# Exercise description
All lines of the entries with "init" in them must be listed.

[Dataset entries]
Lemma observations_loop_Ok m G (es : list entity) :
  graph_inv m G ->
  Forall observation_has_certainty es ->
  forall obs, exists obs', observations_loop G es obs = Ok obs'.
Proof.
  intros HG. induction es as [|e es IH]; intros HF obs; simpl.
  - now exists obs.
  - apply Forall_cons in HF as [He HF].
    destruct (PyStr.contains "Observation" (e_type e)) eqn:Ho; [|now apply IH].
    destruct (split_sep_two "::" (e_type e)) as (a & b & l & ->);
      [discriminate | now apply He|]. simpl.
    assert (forall v ty, (v, ty) ∈ out_edges G (e_id e) -> is_Some (m !! v))
      as Hedges.
    { intros v ty Hin. unfold out_edges in Hin.
      destruct (g_succ G !! e_id e) as [l0|] eqn:Hl0; simpl in Hin.
      - destruct HG as (_ & _ & Hedge). eapply Hedge; eassumption.
      - now apply elem_of_nil in Hin. }
    match goal with
    | |- context [edges_loop G ?edges ?o] =>
        destruct (edges_loop_Ok m G edges HG Hedges o) as [o2 ->]
    end.
    simpl. now apply IH.
Qed.

Lemma observations_loop_certainty G (es : list entity) :
  forall obs obs',
    observations_loop G es obs = Ok obs' ->
    Forall observation_has_certainty es.
Proof.
  induction es as [|e es IH]; intros obs obs' H; [constructor|].
  simpl in H.
  destruct (PyStr.contains "Observation" (e_type e)) eqn:Ho.
  - destruct (PyStr.split_sep "::" (e_type e) !! 1%nat) as [c|] eqn:Hc;
      [|discriminate].
    simpl in H.
    destruct (edges_loop G (out_edges G (e_id e)) _) as [o2|]; [|discriminate].
    simpl in H. constructor; [|eapply IH; eassumption].
    intros _. eapply split_sep_second; eassumption.
  - constructor; [|eapply IH; eassumption].
    unfold observation_has_certainty. congruence.
Qed.

(** ** When the feature record is returned *)

(** [extract_features] returns a record exactly when the parser returns its
    lists, the target of every relation is the id of a parsed entity, and
    every entity whose type contains 'Observation' also contains '::'. *)
Theorem extract_features_succeeds_iff (self : RadGraphAnalyzer) (x : extract) :
  (exists f, extract_features self x = Ok f) <->
  exists es rs,
    parse_radgraph_format self x = Ok (es, rs) /\
    Forall (fun r => r_target r ∈ map e_id es) rs /\
    Forall observation_has_certainty es.
Proof.
  unfold extract_features. split.
  - intros [f H].
    destruct (parse_radgraph_format self x) as [[es rs]|] eqn:Hp; [|discriminate].
    simpl in H. exists es, rs. split; [reflexivity|].
    destruct (find_pneumonia_patterns self es rs) as [p|] eqn:Hf; [|discriminate].
    simpl in H.
    destruct (analyze_certainty self es); [|discriminate]. simpl in H.
    destruct (observations_loop (build_graph es rs) es ∅) as [obs|] eqn:Ho;
      [|discriminate].
    split.
    + assert (Forall (endpoints_known es) rs) as HF
        by (eapply find_Ok_known; eassumption).
      eapply Forall_impl; [exact HF|]. now intros r [_ Hr].
    + eapply observations_loop_certainty; eassumption.
  - intros (es & rs & Hp & Ht & Hc). rewrite Hp. simpl.
    assert (Forall (endpoints_known es) rs) as HF.
    { apply Forall_forall. intros r Hr. split.
      - eapply parse_sources; eassumption.
      - rewrite Forall_forall in Ht. now apply Ht. }
    destruct (find_known_Ok self es rs HF) as [p ->].
    simpl.
    destruct (analyze_certainty_total self es) as (h & -> & _). simpl.
    destruct (observations_loop_Ok (make_entity_map es) (build_graph es rs) es
                (graph_inv_build es rs HF) Hc ∅) as [obs ->].
    simpl. eauto.
Qed.

Lemma extract_features_succeeds_iff_witness :
  exists f, extract_features init sample_extract = Ok f.
Proof.
  apply (proj2 (extract_features_succeeds_iff init sample_extract)).
  exists sample_entities, sample_relations.
  split; [reflexivity|]. split.
  - unfold sample_relations. repeat constructor; simpl; in_list.
  - unfold sample_entities, observation_has_certainty.
    repeat constructor; simpl; intros _; reflexivity.
Defined.

Lemma observations_loop_IndexError m G (es : list entity) :
  graph_inv m G ->
  Exists (fun e => ~ observation_has_certainty e) es ->
  forall obs, observations_loop G es obs = Raise IndexError.
Proof.
  intros HG. induction es as [|e es IH]; intros HE obs; [inversion HE|].
  simpl. unfold observation_has_certainty in HE at 1.
  destruct (PyStr.contains "Observation" (e_type e)) eqn:Ho.
  - destruct (PyStr.contains "::" (e_type e)) eqn:Hc.
    + destruct (split_sep_two "::" (e_type e)) as (a & b & l & ->);
        [discriminate | assumption|]. simpl.
      assert (forall v ty, (v, ty) ∈ out_edges G (e_id e) -> is_Some (m !! v))
        as Hedges.
      { intros v ty Hin. unfold out_edges in Hin.
        destruct (g_succ G !! e_id e) as [l0|] eqn:Hl0; simpl in Hin.
        - destruct HG as (_ & _ & Hedge). eapply Hedge; eassumption.
        - now apply elem_of_nil in Hin. }
      match goal with
      | |- context [edges_loop G ?edges ?o] =>
          destruct (edges_loop_Ok m G edges HG Hedges o) as [o2 ->]
      end.
      simpl. apply IH.
      apply Exists_cons in HE as [HE|HE]; [|assumption].
      exfalso. apply HE. intros _. exact Hc.
    + unfold PyStr.split_sep. rewrite split_at_no_sep by assumption. reflexivity.
  - apply IH. apply Exists_cons in HE as [HE|HE]; [|assumption].
    exfalso. apply HE. rewrite Ho. discriminate.
Qed.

# Response for this exercise
  exists f, extract_features init sample_extract = Ok f.
  apply (proj2 (extract_features_succeeds_iff init sample_extract)).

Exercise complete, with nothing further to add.